Welcome to TheDatingMarketPlace.com!

About

This blog specializes in the reinvention and restructuring of your dating strategy.  I started it as a way to take the uncertainty out of dating, by applying a business model to your personal life.  I also wanted to develop a dating formula to diffuse these tired stereotypes:  “All men are jerks” and “All women are bitches”.  These blanket statements are simply not true.  Not to mention, they propagate a destructive image of the sexes.

So, why me you ask?  Why am I an expert on dating, love, and relationships?  Why should I be blogging about it?  For starters, I have successfully dated several men prior to meeting my husband 12 years ago.  My husband and I have been married for 8 ˝ years, and we still “wow” each other every day.  I am also the beneficiary of two amazing parents who have been married for 40 years; their relationship is an outstanding example of true compatibility.  It’s heartwarming to see my Dad constantly grabbing my Mom’s ass after 40 years of marriage.
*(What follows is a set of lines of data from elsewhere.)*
(* ===== verification/Models.v ===== *)
(** * Typed containers of data points
    (crates/models/src/{document,entity,entity_type,edge_type,data,has_datapoint}.rs)

    [dyn_dp] is what a [&mut dyn HasDataPoint] gives access to: the embedded
    data point and the owned children. *)

From S2P Require Import Prelude Text Json DataPoint.
From Stdlib Require Import QArith.

Record Document := {
  doc_base : DataPoint;
  doc_document_type : string;
  doc_name : string;
  doc_raw_data_location : string;
  doc_mime_type : string;
  doc_extension : string;
  doc_data_id : uuid;
  doc_external_metadata : option string;
}.

Definition doc_id (d : Document) : uuid := dp_id (doc_base d).

Record Entity := {
  ent_base : DataPoint;
  ent_name : string;
  ent_is_a : option uuid;
  ent_description : string;
}.

Record EntityType := {
  et_base : DataPoint;
  et_name : string;
  et_description : string;
}.

Record EdgeType := {
  edge_base : DataPoint;
  edge_relationship_name : string;
  edge_number_of_edges : Z;
}.

(** Timestamps are milliseconds since the epoch. *)
Record Data := {
  data_id : uuid;
  data_name : string;
  data_raw_data_location : string;
  data_original_data_location : string;
  data_extension : string;
  data_mime_type : string;
  data_content_hash : string;
  data_owner_id : uuid;
  data_created_at : Z;
  data_updated_at : option Z;
  data_label : option string;
  data_original_extension : option string;
  data_original_mime_type : option string;
  data_loader_engine : option string;
  data_raw_content_hash : option string;
  data_tenant_id : option uuid;
  data_external_metadata : option string;
  data_node_set : option string;
  data_pipeline_status : option string;
  data_token_count : Z;
  data_data_size : Z;
  data_last_accessed : option Z;
  data_importance_weight : option Q;
  data_dataset_id : option uuid;
  data_legacy_id : option uuid;
}.

(** ** [HasDataPoint] *)

Inductive dyn_dp := Dyn (dp : DataPoint) (children : list dyn_dp).

Definition dyn_point (t : dyn_dp) : DataPoint := let '(Dyn dp _) := t in dp.

Section dyn_dp_ind.
Context (P : dyn_dp → Prop) (H : ∀ dp cs, Forall P cs → P (Dyn dp cs)).

Fixpoint dyn_dp_ind' (t : dyn_dp) : P t :=
  let '(Dyn dp cs) := t in
  H dp cs ((fix go cs : Forall P cs :=
    match cs with
    | [] => List.Forall_nil P
    | c :: cs => List.Forall_cons P c cs (dyn_dp_ind' c) (go cs)
    end) cs).
End dyn_dp_ind.

(** The nodes of a tree, in the order they are visited. *)
Fixpoint nodes (t : dyn_dp) : list DataPoint :=
  let '(Dyn dp cs) := t in dp :: concat (map nodes cs).

Definition tree_ids (t : dyn_dp) : list uuid := map dp_id (nodes t).

(** The trait: [data_point] reads the embedded point, [with_data_point] is what
    an assignment through [data_point_mut] does to the container, and
    [children]/[with_children] are the owned children that
    [for_each_child_mut] visits in place. *)
Class HasDataPoint (T : Type) := {
  data_point : T → DataPoint;
  with_data_point : DataPoint → T → T;
  children : T → list dyn_dp;
  with_children : list dyn_dp → T → T;
}.

Definition as_dyn `{HasDataPoint T} (x : T) : dyn_dp := Dyn (data_point x) (children x).

Definition write_dyn `{HasDataPoint T} (t : dyn_dp) (x : T) : T :=
  let '(Dyn dp cs) := t in with_children cs (with_data_point dp x).

(** The laws a container owes its clients: what is written is read back. *)
Class HasDataPointLaws T `{HasDataPoint T} := {
  write_read : ∀ (x : T) dp cs,
    length cs = length (children x) → as_dyn (write_dyn (Dyn dp cs) x) = Dyn dp cs;
  read_write : ∀ x : T, write_dyn (as_dyn x) x = x;
}.

(** Every container of [cognee-models] keeps the default [for_each_child_mut]:
    it owns no other data point. *)
#[export] Instance Document_has_data_point : HasDataPoint Document := {|
  data_point := doc_base;
  with_data_point dp d := {|
    doc_base := dp;
    doc_document_type := doc_document_type d;
    doc_name := doc_name d;
    doc_raw_data_location := doc_raw_data_location d;
    doc_mime_type := doc_mime_type d;
    doc_extension := doc_extension d;
    doc_data_id := doc_data_id d;
    doc_external_metadata := doc_external_metadata d |};
  children _ := [];
  with_children _ d := d;
|}.

#[export] Instance DocumentChunk_has_data_point : HasDataPoint DocumentChunk := {|
  data_point := dc_base;
  with_data_point dp c := {|
    dc_base := dp;
    dc_text := dc_text c;
    dc_name := dc_name c;
    dc_chunk_size := dc_chunk_size c;
    dc_chunk_index := dc_chunk_index c;
    dc_cut_type := dc_cut_type c;
    dc_document_id := dc_document_id c;
    dc_is_part_of := dc_is_part_of c;
    dc_contains := dc_contains c |};
  children _ := [];
  with_children _ c := c;
|}.

#[export] Instance Entity_has_data_point : HasDataPoint Entity := {|
  data_point := ent_base;
  with_data_point dp e := {|
    ent_base := dp;
    ent_name := ent_name e;
    ent_is_a := ent_is_a e;
    ent_description := ent_description e |};
  children _ := [];
  with_children _ e := e;
|}.

#[export] Instance EntityType_has_data_point : HasDataPoint EntityType := {|
  data_point := et_base;
  with_data_point dp e := {|
    et_base := dp;
    et_name := et_name e;
    et_description := et_description e |};
  children _ := [];
  with_children _ e := e;
|}.

#[export] Instance EdgeType_has_data_point : HasDataPoint EdgeType := {|
  data_point := edge_base;
  with_data_point dp e := {|
    edge_base := dp;
    edge_relationship_name := edge_relationship_name e;
    edge_number_of_edges := edge_number_of_edges e |};
  children _ := [];
  with_children _ e := e;
|}.

#[export] Instance dyn_has_data_point : HasDataPoint dyn_dp := {|
  data_point t := let '(Dyn dp _) := t in dp;
  with_data_point dp t := let '(Dyn _ cs) := t in Dyn dp cs;
  children t := let '(Dyn _ cs) := t in cs;
  with_children cs t := let '(Dyn dp _) := t in Dyn dp cs;
|}.

Ltac solve_laws := split; [by intros [] ? []| by intros []].

#[export] Instance Document_laws : HasDataPointLaws Document.
Proof. solve_laws. Qed.
#[export] Instance DocumentChunk_laws : HasDataPointLaws DocumentChunk.
Proof. solve_laws. Qed.
#[export] Instance Entity_laws : HasDataPointLaws Entity.
Proof. solve_laws. Qed.
#[export] Instance EntityType_laws : HasDataPointLaws EntityType.
Proof. solve_laws. Qed.
#[export] Instance EdgeType_laws : HasDataPointLaws EdgeType.
Proof. solve_laws. Qed.
#[export] Instance dyn_laws : HasDataPointLaws dyn_dp.
Proof. split; by intros []. Qed.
I could also tell you I have a degree in Communications and worked at Vogue magazine, as well as several of Boston’s advertising, marketing, and PR firms.  However, I believe this is the best reason to tune in:  each day, I advise several clients to effectively represent themselves in the dating marketplace.  I am proud to say all of my clients see the value behind Personal Edge Consulting, and I hope you will too.

I’ve created this Blog to extend a voice to men and women experiencing the uncertainties and frustrations of the dating marketplace.  There is no other market with greater volatility, or emotional impact.  One day your stock is up 50 points, and the next week it’s off the Index.  To diffuse the volatility, I would like to have productive, supportive conversations to restore the fun and excitement back into dating. - Nicole

PODCASTS

Listen to our podcast:

A special thanks to our guests, Christina Brodbeck, CEO of theIceBreak and Psychotherapist, Dr. Joe Kort.  What are your thoughts on the Schwarzenegger scandal?  Is this just the beginning?  How many more women will come forward?

If you have a suggestion for our ongoing segment,  send an email to nicandneely@comcast.net  – We’d love to hear your feedback!

Falling Down The Sexual Rabbit Hole

I recently wrote an article for YourTango.com entitled,  Compatibility: 11 Point Checklist Challenge.  I deliberately left the category of sexual compatibility off my checklist.  My rationale for doing so hinges on one reason: the topic of sex and sexual compatibility deserves a separate, more in-depth discussion.  Sexual compatibility is a benchmark for long-term relationship success.  In order for a relationship to thrive, both people should share the same level of passion (and interest) for sex, and sexual exploration.  Compatibility aside, when discussing sex, the issue of timing is equally as important.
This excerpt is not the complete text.